Началось всё со случайно увиденной подборки карикатур, интересно вдруг стало, что за книжка такая – «Наталья Тарпова». Судя по картинке – что-то нелишённое пикантности, да ещё каким-то образом конкурирующее в издательских планах с высокой классикой. Обычно интерес такого рода сохраняется несколько секунд, не более, ибо занятных артефактов в мире множество, а времени и сил мало; но за эти несколько секунд я узнал, что «Тарпова» существует в двух воплощениях — объёмного романа и относительно короткой пьесы, текст последней выложен в интернете, и это обстоятельство меня подкупило. В общем, как писали когда-то, «письмо позвало в дорогу», применительно к сегодняшним реалиям — картинка позвала в Сеть.

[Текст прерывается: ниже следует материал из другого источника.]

(** Sums over the groups of a table. *)
Lemma grouped_total {K V} `{Countable K} (key : V -> string) (f : V -> Z) (m : gmap K V) :
  zsum ((fun k => zsum ((fun kv => f kv.2) <$> rows_where (fun v => String.eqb (key v) k) m)) <$> group_keys le key m) = zsum ((fun kv : K * V => f kv.2) <$> map_to_list m).
Proof.
  rewrite <- (filter_all_keys (fun kv => key kv.2) (group_keys le key m) (map_to_list m)) by apply group_keys_elem.
  rewrite <- (group_sum (fun kv : K * V => key kv.2)) by apply group_keys_NoDup. f_equal. apply list_fmap_ext. intros i k _. by rewrite rows_by_key.
Qed.

Lemma grouped_count {K V} `{Countable K} (key : V -> string) (m : gmap K V) : zsum ((group_counts le key m).*2) = Z.of_nat (size m).
Proof.
  unfold group_counts. rewrite <- list_fmap_compose. rewrite <- length_map_to_list, <- zsum_ones.
  rewrite <- (grouped_total key (fun _ => 1) m). f_equal. apply list_fmap_ext. intros i k _. simpl. unfold rows_affected. by rewrite <- zsum_ones.
Qed.

Lemma sum_where_zsum {K V} `{Countable K} (p : V -> bool) (f : V -> Z) (m : gmap K V) : sum_where p f m = zsum ((fun kv : K * V => f kv.2) <$> rows_where p m).
Proof. unfold sum_where. induction (rows_where p m) as [|a l IH]; [done|]. rewrite fmap_cons, zsum_cons, <- IH. done. Qed.

Lemma zsum_filter_le {A} (P : A -> Prop) `{!forall a, base.Decision (P a)} (l : list A) : zsum ((fun _ => 1) <$> filter P l) <= Z.of_nat (length l).
Proof. rewrite zsum_ones. apply inj_le. apply length_filter. Qed.
End counts.

Definition last_days (now : Time) : list Z := (fun i : nat => now / Day - 29 + Z.of_nat i) <$> seq 0 30.
Lemma last_days_NoDup now : NoDup (last_days now).
Proof. unfold last_days. apply NoDup_fmap_2; [intros i j; lia|apply NoDup_seq]. Qed.

Lemma signups_users user_created now db :
  zsum (sp_Users <$> signups user_created now db) <= count (a_users db).
Proof.
  assert (sp_Users <$> signups user_created now db =
    (fun d => zsum ((fun _ => 1) <$> filter (fun ku => user_created ku.1 / Day = d) (map_to_list (a_users db)))) <$> last_days now) as ->.
  { unfold signups, last_days. rewrite <- !list_fmap_compose. apply list_fmap_ext. intros i x _. simpl. by rewrite zsum_ones. }
  rewrite (group_sum (fun ku : Z * AUser => user_created ku.1 / Day)) by apply last_days_NoDup.
  unfold count. rewrite <- length_map_to_list. apply zsum_filter_le.
Qed.
(* ===== verification/DevApi.v ===== *)
(** * DevApi: the development server (src/internal/devapi/devapi.go, channeltypes.go)

    A server without database that answers the contract from sample data, with the monitors, the
    channels and the plans of the sample orgs in memory.  Go lists a map in no fixed order, here it
    is the order of the finite map.  A handler runs in one step, under its lock; the ids that are
    drawn without the lock are the subject of [DevApiInv].  The clock of a handler is one instant. *)

From S2P Require Import Prelude Domain GoStrings Entitlements Authz Members MonitorApi StatusPages Auth Accounts Channels Providers Webhooks Reads Tokens Router Views.
Open Scope Z_scope.

Definition atCookie : string := "pulse_at".
Definition csrfCookie : string := "pulse_csrf".
Definition devSession : string := "dev-session".
Definition devOrgID : string := "org_dev".
Definition devOrgPlan : string := "tier3".

(** ** State *)

(** The contract's monitor with its certificate and times. *)
Record DevMonitor := mkDevMonitor { dm_monitor : MonitorDTO; dm_Cert : option CertInfo; dm_CreatedAt : Time; dm_UpdatedAt : Time }.
Definition dm_Id (m : DevMonitor) : string := dto_Id (dm_monitor m).
Definition dm_Regions (m : DevMonitor) : list string := mi_Regions (dto_Fields (dm_monitor m)).

Record monRow := mkMonRow {
  rw_m : DevMonitor; rw_status : Status; rw_lastCheckAt : option Time; rw_lastLatency : option Z; rw_incidentOpen : bool; rw_downReason : option FailureReason;
}.
Record DevChannel := mkDevChannel { dc_Id : string; dc_OrgId : string; dc_Name : string; dc_Type : string; dc_Enabled : bool; dc_Config : option Config }.
Record server := mkServer { sv_monitors : gmap string monRow; sv_channels : gmap string DevChannel; sv_adminOrgs : list AdminOrg; sv_nextID : Z }.

Definition set_monitors (m : gmap string monRow) (s : server) : server := mkServer m (sv_channels s) (sv_adminOrgs s) (sv_nextID s).
Definition set_channels (m : gmap string DevChannel) (s : server) : server := mkServer (sv_monitors s) m (sv_adminOrgs s) (sv_nextID s).
Definition set_adminOrgs (l : list AdminOrg) (s : server) : server := mkServer (sv_monitors s) (sv_channels s) l (sv_nextID s).
Definition set_nextID (n : Z) (s : server) : server := mkServer (sv_monitors s) (sv_channels s) (sv_adminOrgs s) n.

Inductive DResponse (A : Type) := D200 (a : A) | D201 (a : A) | D202 (a : A) | D204 | D403 (msg : string) | D404 (msg : string) | D422 (msg : string).
Arguments D200 {_}. Arguments D201 {_}. Arguments D202 {_}. Arguments D204 {_}. Arguments D403 {_}. Arguments D404 {_}. Arguments D422 {_}.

Вещица оказалась нескучной. Автор – Сергей Александрович Семёнов (1893-1942 гг.); сначала им был написан роман (и неоднократно редактировался), пьеса же результат переработки автором текста книги. Время действия 1927 год, идёт очередной перелом переломной эпохи, происходит «термидорианская реакция в области семейного вопроса» (определение Л.Д. Троцкого), несколько упрощая и чуть-чуть иронизируя, можно сказать, что «теория стакана воды» теряет актуальность и комсомолка уже может «отказывать комсомольцу» (и где-то даже должна). Цитата из Льва Давидовича: «Торжественная реабилитация семьи, происходящая одновременно – какое провиденциальное совпадение! – с реабилитацией рубля, порождена материальной и культурной несостоятельностью государства. Вместо того, чтобы открыто сказать: мы оказались еще слишком нищи и невежественны для создания социалистических отношений между людьми, эту задачу осуществят наши дети и внуки, – вожди заставляют не только склеивать заново черепки разбитой семьи, но и считать ее, под страхом лишения огня и воды, священной ячейкой победоносного социализма. Трудно измерить глазом размах отступления!»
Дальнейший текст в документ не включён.